Definition poll_form (clientID : string) (dc : DeviceCode) : form :=
  [("client_id", orDefault clientID DefaultClientID); ("device_code", dc_DeviceCode dc);
   ("grant_type", "urn:ietf:params:oauth:grant-type:device_code")].

(** One pass after its wait: a result, or the interval of the next one. *)
Definition poll_once (baseURL : string) (interval now : Z) (answer : http_answer) : result UserToken + Z :=
  match postForm (token_endpoint baseURL) decode_token answer with
  | Err e => inl (Err e)
  | Ok out =>
      let err := tr_Error out in
      if String.eqb err "" then
        if is_empty (tr_AccessToken out) then inl (Err (errorf "device token exchange returned no access token"))
        else inl (Ok (tokenFromResponse out now))
      else if String.eqb err "authorization_pending" then inr interval
      else if String.eqb err "slow_down" then
        inr (if interval <? tr_Interval out then tr_Interval out else wrap64 (interval + 5))
      else if String.eqb err "expired_token" then
        inl (Err (errorf "device code expired before you authorized it; re-run `multirunner connect`"))
      else if String.eqb err "access_denied" then inl (Err (errorf "authorization was denied"))
      else inl (Err (deviceFlowError err (tr_ErrorDescription out)))
  end.

(** The loop: the waits it makes, in seconds, and what it returns; [None] when
    the given passes do not end it. *)
Fixpoint poll_loop (baseURL : string) (deadline life interval : Z) (passes : list poll_answer)
    : list Z * option (result UserToken) :=
  match passes with
  | [] => ([], None)
  | PCancelled e :: _ => ([interval], Some (Err e))
  | PWaited now answer :: passes =>
      if deadline <? now
      then ([interval], Some (Err (errorf ("device authorization timed out after " +:+ format_duration life +:+
                                           "; re-run `multirunner connect`"))))
      else match poll_once baseURL interval now answer with
           | inl r => ([interval], Some r)
           | inr interval' =>
               let '(waits, r) := poll_loop baseURL deadline life interval' passes in (interval :: waits, r)
           end
  end.

Definition first_interval (dc : DeviceCode) : Z := if Interval dc <? 1 then 5 else Interval dc.
Definition lifetime (dc : DeviceCode) : Z :=
  let d := wrap64 (ExpiresIn dc * second) in if d <=? 0 then 15 * 60 * second else d.

(** [PollDeviceToken], called at [now]. *)
Definition PollDeviceToken (baseURL : string) (dc : DeviceCode) (now : Z) (passes : list poll_answer) :=
  poll_loop baseURL (now + lifetime dc) (lifetime dc) (first_interval dc) passes.

(** ** Installations *)

(** A GET whose answer is decoded by [f]. *)
Definition get_page {A} (what decode : string) (f : json → decoded A) (answer : http_answer) : result A :=
  match answer with
  | HFailed e => Err (errorf_w (what +:+ ": ") e)
  | HAnswered code status body =>
      if negb (code =? 200) then Err (errorf (what +:+ ": status " +:+ format_int code))
      else
        let failed := Err (errorf_w (decode +:+ ": ") (json_error body)) in
        match decode_json body with
        | None => failed
        | Some v => let '(out, ok) := f v in if ok : bool then Ok out else failed
        end
  end.

Record Installation := MkInstallation { inst_ID : Z; Account : string; IsOrg : bool; AppSlug : string }.

Definition decode_installation (v : json) : decoded Installation :=
  let '(id, ok1) := field "id" as_int 0 v in
  let '((login, kind), ok2) :=
    field "account" (λ old v, let '(login, ok) := field "login" as_string old.1 v in
                              let '(kind, ok') := field "type" as_string old.2 v in
                              ((login, kind), ok && ok')) ("", "") v in
  let '(slug, ok3) := field "app_slug" as_string "" v in
  (MkInstallation id login (equal_fold kind "Organization") slug, ok1 && ok2 && ok3).

Definition decode_installations (v : json) : decoded (list Installation) :=
  field "installations" (as_list decode_installation) [] v.

Definition decode_repositories (v : json) : decoded (list string) :=
  field "repositories" (as_list (field "full_name" as_string "")) [] v.

(** The pages from [page] on; [None] when [fuel] pages do not end it. *)
Fixpoint installation_pages (answers : Z → http_answer) (fuel : nat) (page : Z) (all : list Installation)
    : option (result (list Installation)) :=
  match fuel with
  | O => None
  | S fuel =>
      match get_page "list user installations" "decode user installations" decode_installations (answers page) with
      | Err e => Some (Err e)
      | Ok l => let all := all ++ l in
                if (length l <? 100)%nat then Some (Ok all) else installation_pages answers fuel (page + 1) all
      end
  end.
Definition UserInstallations (answers : Z → http_answer) (fuel : nat) := installation_pages answers fuel 1 [].

Fixpoint repository_pages (answers : Z → http_answer) (installationID : Z) (owner repo : string) (fuel : nat)
    (page : Z) : option (option goerror) :=
  match fuel with
  | O => None
  | S fuel =>
      match get_page "list installation repositories" "decode installation repositories" decode_repositories
              (answers page) with
      | Err e => Some (Some e)
      | Ok names =>
          if existsb (λ name, equal_fold name (owner +:+ "/" +:+ repo)) names then Some None
          else if (length names <? 100)%nat
          then Some (Some (errorf (owner +:+ "/" +:+ repo +:+ " is not accessible through installation " +:+
                 format_int installationID +:+ "; include the repository in the App installation and " +:+
                 "authorize a user with repository admin access")))
          else repository_pages answers installationID owner repo fuel (page + 1)
      end
  end.
Definition CheckInstallationRepository (answers : Z → http_answer) (installationID : Z) (owner repo : string)
    (fuel : nat) := repository_pages answers installationID owner repo fuel 1.
End requests.

(** [MatchInstallation]: the installation on the account, and the slug to
    build an install URL from. *)
Fixpoint match_from (slug : string) (installs : list Installation) (account : string)
    : option Installation * string :=
  match installs with
  | [] => (None, orDefault slug DefaultAppSlug)
  | i :: installs =>
      let slug := if is_empty (AppSlug i) then slug else AppSlug i in
      if equal_fold (Account i) account then (Some i, orDefault (AppSlug i) slug)
      else match_from slug installs account
  end.
Definition MatchInstallation (installs : list Installation) (account : string) := match_from "" installs account.

(** ** URLs *)

(** The parts of a parsed URL. *)
Record device_url := DeviceUrl {
  du_Scheme : string;
  du_Host : string;
  du_Hostname : string;
  du_User : bool;
  du_RawQuery : string;
  du_Fragment : string;
  du_String : string
}.

(** [DeviceBaseURL]: a refresh token only goes to HTTPS, or to this machine. *)
Definition DeviceBaseURL (url_parse : string → option device_url) (raw : string) : result string :=
  let invalid := Err (errorf ("invalid device authentication base URL " +:+ quote raw)) in
  match url_parse (trim_right (orDefault raw DefaultBaseURL) "/") with
  | None => invalid
  | Some u =>
      if is_empty (du_Host u) || du_User u || negb (is_empty (du_RawQuery u)) || negb (is_empty (du_Fragment u))
      then invalid
      else if equal_fold (du_Host u) "github.com" || equal_fold (du_Host u) "www.github.com"
      then Ok DefaultBaseURL
      else
        let loopback := match ParseIP (du_Hostname u) with Some ip => IsLoopback ip | None => false end in
        if negb (String.eqb (du_Scheme u) "https") && negb (String.eqb (du_Scheme u) "http" && loopback)
        then Err (errorf ("device authentication requires an HTTPS base URL, got " +:+ quote raw))
        else Ok (du_String u)
  end.

(** ** The manifest of an own App *)

Record ManifestNeeds := MkManifestNeeds { WebhookURL : string; PollQueue : bool; DetectRepo : bool }.

Definition permissions (scope : string) (n : ManifestNeeds) : gmap string string :=
  let perms := <["metadata" := "read"]> ∅ in
  let perms := if String.eqb scope "repo" then <["administration" := "write"]> perms
               else <["organization_self_hosted_runners" := "write"]> perms in
  let perms := if PollQueue n || negb (is_empty (WebhookURL n)) then <["actions" := "read"]> perms else perms in
  if DetectRepo n || String.eqb scope "repo" then <["contents" := "read"]> perms else perms.

Definition events (n : ManifestNeeds) : list string := if is_empty (WebhookURL n) then [] else ["workflow_job"].

Definition hookAttributes (n : ManifestNeeds) : string * bool :=
  if is_empty (WebhookURL n) then ("https://example.com/github/events", false) else (WebhookURL n, true).

(** [netip.ParseAddr]: the address and its zone. *)
Definition ParseAddr (s : string) : option (IP * string) :=
  match ip_family s with
  | Some ":"%char =>
      let '(addr, zone, zoned) := cut "%" s in
      if zoned && is_empty zone then None
      else match parse_v6 addr with Some ip => Some (ip, zone) | None => None end
  | _ => match ParseIP s with Some ip => Some (ip, "") | None => None end
  end.

Definition byte_at (ip : IP) (i : nat) : Z := default 0 (ip !! i).

(** Addresses that are no public unicast address: loopback, private,
    unspecified, link-local, multicast and shared ones. *)
Definition not_public (ip : IP) : bool :=
  match To4 ip with
  | Some v4 =>
      let a := byte_at v4 0 in let b := byte_at v4 1 in
      (a =? 127) || (a =? 10) || ((a =? 172) && (16 <=? b) && (b <=? 31)) || ((a =? 192) && (b =? 168)) ||
      bool_decide (v4 = [0; 0; 0; 0]) || ((a =? 169) && (b =? 254)) || ((224 <=? a) && (a <=? 239)) ||
      ((a =? 100) && (64 <=? b) && (b <=? 127))
  | None =>
      let a := byte_at ip 0 in let b := byte_at ip 1 in
      IsLoopback ip || (Z.land a 254 =? 252) || bool_decide (ip = replicate 16 0) ||
      ((a =? 254) && (Z.land b 192 =? 128)) || (a =? 255)
  end.

Definition local_name (host : string) : bool :=
  let lower := to_lower host in
  String.eqb lower "localhost" || String.eqb lower "home.arpa" || negb (contains lower ".") ||
  has_suffix ".localhost" lower || has_suffix ".local" lower || has_suffix ".internal" lower ||
  has_suffix ".lan" lower || has_suffix ".home.arpa" lower.

(** [ValidateWebhookURL] *)
Definition ValidateWebhookURL (url_parse : string → goerror + device_url) (raw : string) : option goerror :=
  let unreachable what :=
    Some (errorf ("webhook URL " +:+ what +:+ "; GitHub requires a publicly reachable https URL, " +:+
                  "so expose your local receiver with a tunnel or reverse proxy")) in
  match url_parse raw with
  | inl e => Some (errorf_w ("invalid webhook URL " +:+ quote raw +:+ ": ") e)
  | inr u =>
      if negb (String.eqb (du_Scheme u) "https") then unreachable "must use https"
      else if du_User u then unreachable "must not embed credentials"
      else
        let host := trim_suffix "." (du_Hostname u) in
        let refused := unreachable ("host " +:+ quote host +:+ " is not publicly reachable") in
        if is_empty host then unreachable "must include a host"
        else match ParseAddr host with
             | Some (ip, zone) =>
                 let zone := match To4 ip with Some _ => "" | None => zone end in
                 if negb (is_empty zone) || not_public ip then refused else None
             | None => if local_name host then refused else None
             end
  end.

(** The options of the connect flow. *)
Record Options := MkOptions {
  opt_BaseURL : string; opt_Scope : string; opt_Org : string; opt_Owner : string; opt_Name : string;
  opt_Needs : ManifestNeeds
}.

·····

◆ **What the task asks**:
Word for word, reproduce the lines of the listing from the first one through the line containing "([interval], Some r)", and no more.

◆ **Written answer**:
Definition poll_form (clientID : string) (dc : DeviceCode) : form :=
  [("client_id", orDefault clientID DefaultClientID); ("device_code", dc_DeviceCode dc);
   ("grant_type", "urn:ietf:params:oauth:grant-type:device_code")].

(** One pass after its wait: a result, or the interval of the next one. *)
Definition poll_once (baseURL : string) (interval now : Z) (answer : http_answer) : result UserToken + Z :=
  match postForm (token_endpoint baseURL) decode_token answer with
  | Err e => inl (Err e)
  | Ok out =>
      let err := tr_Error out in
      if String.eqb err "" then
        if is_empty (tr_AccessToken out) then inl (Err (errorf "device token exchange returned no access token"))
        else inl (Ok (tokenFromResponse out now))
      else if String.eqb err "authorization_pending" then inr interval
      else if String.eqb err "slow_down" then
        inr (if interval <? tr_Interval out then tr_Interval out else wrap64 (interval + 5))
      else if String.eqb err "expired_token" then
        inl (Err (errorf "device code expired before you authorized it; re-run `multirunner connect`"))
      else if String.eqb err "access_denied" then inl (Err (errorf "authorization was denied"))
      else inl (Err (deviceFlowError err (tr_ErrorDescription out)))
  end.

(** The loop: the waits it makes, in seconds, and what it returns; [None] when
    the given passes do not end it. *)
Fixpoint poll_loop (baseURL : string) (deadline life interval : Z) (passes : list poll_answer)
    : list Z * option (result UserToken) :=
  match passes with
  | [] => ([], None)
  | PCancelled e :: _ => ([interval], Some (Err e))
  | PWaited now answer :: passes =>
      if deadline <? now
      then ([interval], Some (Err (errorf ("device authorization timed out after " +:+ format_duration life +:+
                                           "; re-run `multirunner connect`"))))
      else match poll_once baseURL interval now answer with
           | inl r => ([interval], Some r)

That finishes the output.